Requirement →
Print, exactly and completely, every entry in the data.

(Saved entries)
+++

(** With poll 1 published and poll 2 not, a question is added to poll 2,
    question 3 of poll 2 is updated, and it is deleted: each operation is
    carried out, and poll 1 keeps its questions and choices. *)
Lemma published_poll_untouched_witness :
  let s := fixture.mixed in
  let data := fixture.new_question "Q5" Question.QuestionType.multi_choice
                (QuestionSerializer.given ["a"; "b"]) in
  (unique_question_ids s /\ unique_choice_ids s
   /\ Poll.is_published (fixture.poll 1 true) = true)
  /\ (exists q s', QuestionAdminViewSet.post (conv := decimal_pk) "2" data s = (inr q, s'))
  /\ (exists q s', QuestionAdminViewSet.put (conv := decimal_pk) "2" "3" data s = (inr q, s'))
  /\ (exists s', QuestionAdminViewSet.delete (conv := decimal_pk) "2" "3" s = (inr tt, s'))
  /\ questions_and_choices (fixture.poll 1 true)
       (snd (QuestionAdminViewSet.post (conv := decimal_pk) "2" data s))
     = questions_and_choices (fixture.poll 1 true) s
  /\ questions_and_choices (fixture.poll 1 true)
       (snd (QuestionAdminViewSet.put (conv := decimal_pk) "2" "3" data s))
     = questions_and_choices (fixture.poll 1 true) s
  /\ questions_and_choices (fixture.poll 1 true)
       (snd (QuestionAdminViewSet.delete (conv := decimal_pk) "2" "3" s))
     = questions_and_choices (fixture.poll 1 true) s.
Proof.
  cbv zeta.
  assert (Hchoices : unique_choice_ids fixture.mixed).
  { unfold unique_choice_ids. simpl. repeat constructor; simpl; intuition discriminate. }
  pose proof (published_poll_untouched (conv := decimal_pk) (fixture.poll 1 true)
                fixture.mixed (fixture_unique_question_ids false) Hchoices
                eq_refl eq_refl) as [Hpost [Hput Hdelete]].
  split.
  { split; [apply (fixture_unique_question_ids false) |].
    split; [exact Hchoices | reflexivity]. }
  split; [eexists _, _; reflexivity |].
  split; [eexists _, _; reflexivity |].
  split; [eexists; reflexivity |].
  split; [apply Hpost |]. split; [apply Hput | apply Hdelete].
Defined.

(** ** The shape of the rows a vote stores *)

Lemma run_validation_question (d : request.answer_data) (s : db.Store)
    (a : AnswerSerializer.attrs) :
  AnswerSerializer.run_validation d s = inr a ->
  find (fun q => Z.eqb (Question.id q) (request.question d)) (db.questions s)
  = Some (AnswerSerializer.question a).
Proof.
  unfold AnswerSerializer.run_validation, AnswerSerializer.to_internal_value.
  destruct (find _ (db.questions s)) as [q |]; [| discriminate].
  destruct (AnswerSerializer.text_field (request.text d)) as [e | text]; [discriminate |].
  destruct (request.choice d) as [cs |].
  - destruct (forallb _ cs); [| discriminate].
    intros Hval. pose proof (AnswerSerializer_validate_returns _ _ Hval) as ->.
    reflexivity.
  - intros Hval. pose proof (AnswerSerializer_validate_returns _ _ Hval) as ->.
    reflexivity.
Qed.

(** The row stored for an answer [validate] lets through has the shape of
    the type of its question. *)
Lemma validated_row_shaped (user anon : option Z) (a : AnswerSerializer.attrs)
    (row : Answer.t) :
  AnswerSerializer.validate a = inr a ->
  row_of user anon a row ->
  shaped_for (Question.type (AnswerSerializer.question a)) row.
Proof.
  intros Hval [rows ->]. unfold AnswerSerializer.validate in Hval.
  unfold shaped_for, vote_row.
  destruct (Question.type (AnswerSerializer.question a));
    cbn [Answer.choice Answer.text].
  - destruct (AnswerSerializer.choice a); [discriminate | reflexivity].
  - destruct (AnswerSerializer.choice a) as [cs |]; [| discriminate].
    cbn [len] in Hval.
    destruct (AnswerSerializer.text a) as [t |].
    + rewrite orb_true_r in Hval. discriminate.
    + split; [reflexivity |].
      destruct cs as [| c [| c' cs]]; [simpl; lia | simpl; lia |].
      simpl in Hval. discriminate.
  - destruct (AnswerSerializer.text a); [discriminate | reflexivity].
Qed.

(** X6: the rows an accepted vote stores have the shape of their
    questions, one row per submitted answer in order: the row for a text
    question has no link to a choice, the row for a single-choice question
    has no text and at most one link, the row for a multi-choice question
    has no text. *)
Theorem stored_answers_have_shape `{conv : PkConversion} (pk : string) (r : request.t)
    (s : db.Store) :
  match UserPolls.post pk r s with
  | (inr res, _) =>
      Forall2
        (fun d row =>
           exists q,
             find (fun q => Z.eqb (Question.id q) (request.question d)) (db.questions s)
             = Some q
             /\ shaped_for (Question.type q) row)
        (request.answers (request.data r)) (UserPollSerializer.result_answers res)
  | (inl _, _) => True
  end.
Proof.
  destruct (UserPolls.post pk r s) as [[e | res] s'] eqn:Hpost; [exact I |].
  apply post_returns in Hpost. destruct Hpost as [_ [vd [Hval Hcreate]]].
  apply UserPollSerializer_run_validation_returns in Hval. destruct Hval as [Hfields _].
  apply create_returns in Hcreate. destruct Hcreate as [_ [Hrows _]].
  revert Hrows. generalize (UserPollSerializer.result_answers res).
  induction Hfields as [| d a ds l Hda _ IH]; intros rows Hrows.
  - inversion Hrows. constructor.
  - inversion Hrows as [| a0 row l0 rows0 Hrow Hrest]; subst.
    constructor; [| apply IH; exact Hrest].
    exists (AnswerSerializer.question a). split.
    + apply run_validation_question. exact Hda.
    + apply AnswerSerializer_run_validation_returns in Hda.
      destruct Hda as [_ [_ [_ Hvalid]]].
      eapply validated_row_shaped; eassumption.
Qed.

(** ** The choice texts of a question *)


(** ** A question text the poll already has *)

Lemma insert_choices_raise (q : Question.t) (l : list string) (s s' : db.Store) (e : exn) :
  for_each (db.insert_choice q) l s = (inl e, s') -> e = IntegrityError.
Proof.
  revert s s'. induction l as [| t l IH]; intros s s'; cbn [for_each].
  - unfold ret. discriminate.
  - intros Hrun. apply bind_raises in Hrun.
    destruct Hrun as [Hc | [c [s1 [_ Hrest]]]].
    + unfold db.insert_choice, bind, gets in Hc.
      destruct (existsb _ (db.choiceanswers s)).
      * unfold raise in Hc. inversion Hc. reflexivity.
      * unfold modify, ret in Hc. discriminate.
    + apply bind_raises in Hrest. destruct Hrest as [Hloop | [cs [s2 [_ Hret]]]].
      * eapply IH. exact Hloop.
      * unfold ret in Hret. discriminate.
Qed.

+++

Expected answer →
(** With poll 1 published and poll 2 not, a question is added to poll 2,
    question 3 of poll 2 is updated, and it is deleted: each operation is
    carried out, and poll 1 keeps its questions and choices. *)
Lemma published_poll_untouched_witness :
  let s := fixture.mixed in
  let data := fixture.new_question "Q5" Question.QuestionType.multi_choice
                (QuestionSerializer.given ["a"; "b"]) in
  (unique_question_ids s /\ unique_choice_ids s
   /\ Poll.is_published (fixture.poll 1 true) = true)
  /\ (exists q s', QuestionAdminViewSet.post (conv := decimal_pk) "2" data s = (inr q, s'))
  /\ (exists q s', QuestionAdminViewSet.put (conv := decimal_pk) "2" "3" data s = (inr q, s'))
  /\ (exists s', QuestionAdminViewSet.delete (conv := decimal_pk) "2" "3" s = (inr tt, s'))
  /\ questions_and_choices (fixture.poll 1 true)
       (snd (QuestionAdminViewSet.post (conv := decimal_pk) "2" data s))
     = questions_and_choices (fixture.poll 1 true) s
  /\ questions_and_choices (fixture.poll 1 true)
       (snd (QuestionAdminViewSet.put (conv := decimal_pk) "2" "3" data s))
     = questions_and_choices (fixture.poll 1 true) s
  /\ questions_and_choices (fixture.poll 1 true)
       (snd (QuestionAdminViewSet.delete (conv := decimal_pk) "2" "3" s))
     = questions_and_choices (fixture.poll 1 true) s.
Proof.
  cbv zeta.
  assert (Hchoices : unique_choice_ids fixture.mixed).
  { unfold unique_choice_ids. simpl. repeat constructor; simpl; intuition discriminate. }
  pose proof (published_poll_untouched (conv := decimal_pk) (fixture.poll 1 true)
                fixture.mixed (fixture_unique_question_ids false) Hchoices
                eq_refl eq_refl) as [Hpost [Hput Hdelete]].
  split.
  { split; [apply (fixture_unique_question_ids false) |].
    split; [exact Hchoices | reflexivity]. }
  split; [eexists _, _; reflexivity |].
  split; [eexists _, _; reflexivity |].
  split; [eexists; reflexivity |].
  split; [apply Hpost |]. split; [apply Hput | apply Hdelete].
Defined.

(** ** The shape of the rows a vote stores *)

Lemma run_validation_question (d : request.answer_data) (s : db.Store)
    (a : AnswerSerializer.attrs) :
  AnswerSerializer.run_validation d s = inr a ->
  find (fun q => Z.eqb (Question.id q) (request.question d)) (db.questions s)
  = Some (AnswerSerializer.question a).
Proof.
  unfold AnswerSerializer.run_validation, AnswerSerializer.to_internal_value.
  destruct (find _ (db.questions s)) as [q |]; [| discriminate].
  destruct (AnswerSerializer.text_field (request.text d)) as [e | text]; [discriminate |].
  destruct (request.choice d) as [cs |].
  - destruct (forallb _ cs); [| discriminate].
    intros Hval. pose proof (AnswerSerializer_validate_returns _ _ Hval) as ->.
    reflexivity.
  - intros Hval. pose proof (AnswerSerializer_validate_returns _ _ Hval) as ->.
    reflexivity.
Qed.

(** The row stored for an answer [validate] lets through has the shape of
    the type of its question. *)
Lemma validated_row_shaped (user anon : option Z) (a : AnswerSerializer.attrs)
    (row : Answer.t) :
  AnswerSerializer.validate a = inr a ->
  row_of user anon a row ->
  shaped_for (Question.type (AnswerSerializer.question a)) row.
Proof.
  intros Hval [rows ->]. unfold AnswerSerializer.validate in Hval.
  unfold shaped_for, vote_row.
  destruct (Question.type (AnswerSerializer.question a));
    cbn [Answer.choice Answer.text].
  - destruct (AnswerSerializer.choice a); [discriminate | reflexivity].
  - destruct (AnswerSerializer.choice a) as [cs |]; [| discriminate].
    cbn [len] in Hval.
    destruct (AnswerSerializer.text a) as [t |].
    + rewrite orb_true_r in Hval. discriminate.
    + split; [reflexivity |].
      destruct cs as [| c [| c' cs]]; [simpl; lia | simpl; lia |].
      simpl in Hval. discriminate.
  - destruct (AnswerSerializer.text a); [discriminate | reflexivity].
Qed.

(** X6: the rows an accepted vote stores have the shape of their
    questions, one row per submitted answer in order: the row for a text
    question has no link to a choice, the row for a single-choice question
    has no text and at most one link, the row for a multi-choice question
    has no text. *)
Theorem stored_answers_have_shape `{conv : PkConversion} (pk : string) (r : request.t)
    (s : db.Store) :
  match UserPolls.post pk r s with
  | (inr res, _) =>
      Forall2
        (fun d row =>
           exists q,
             find (fun q => Z.eqb (Question.id q) (request.question d)) (db.questions s)
             = Some q
             /\ shaped_for (Question.type q) row)
        (request.answers (request.data r)) (UserPollSerializer.result_answers res)
  | (inl _, _) => True
  end.
Proof.
  destruct (UserPolls.post pk r s) as [[e | res] s'] eqn:Hpost; [exact I |].
  apply post_returns in Hpost. destruct Hpost as [_ [vd [Hval Hcreate]]].
  apply UserPollSerializer_run_validation_returns in Hval. destruct Hval as [Hfields _].
  apply create_returns in Hcreate. destruct Hcreate as [_ [Hrows _]].
  revert Hrows. generalize (UserPollSerializer.result_answers res).
  induction Hfields as [| d a ds l Hda _ IH]; intros rows Hrows.
  - inversion Hrows. constructor.
  - inversion Hrows as [| a0 row l0 rows0 Hrow Hrest]; subst.
    constructor; [| apply IH; exact Hrest].
    exists (AnswerSerializer.question a). split.
    + apply run_validation_question. exact Hda.
    + apply AnswerSerializer_run_validation_returns in Hda.
      destruct Hda as [_ [_ [_ Hvalid]]].
      eapply validated_row_shaped; eassumption.
Qed.

(** ** The choice texts of a question *)


(** ** A question text the poll already has *)

Lemma insert_choices_raise (q : Question.t) (l : list string) (s s' : db.Store) (e : exn) :
  for_each (db.insert_choice q) l s = (inl e, s') -> e = IntegrityError.
Proof.
  revert s s'. induction l as [| t l IH]; intros s s'; cbn [for_each].
  - unfold ret. discriminate.
  - intros Hrun. apply bind_raises in Hrun.
    destruct Hrun as [Hc | [c [s1 [_ Hrest]]]].
    + unfold db.insert_choice, bind, gets in Hc.
      destruct (existsb _ (db.choiceanswers s)).
      * unfold raise in Hc. inversion Hc. reflexivity.
      * unfold modify, ret in Hc. discriminate.
    + apply bind_raises in Hrest. destruct Hrest as [Hloop | [cs [s2 [_ Hret]]]].
      * eapply IH. exact Hloop.
      * unfold ret in Hret. discriminate.
Qed.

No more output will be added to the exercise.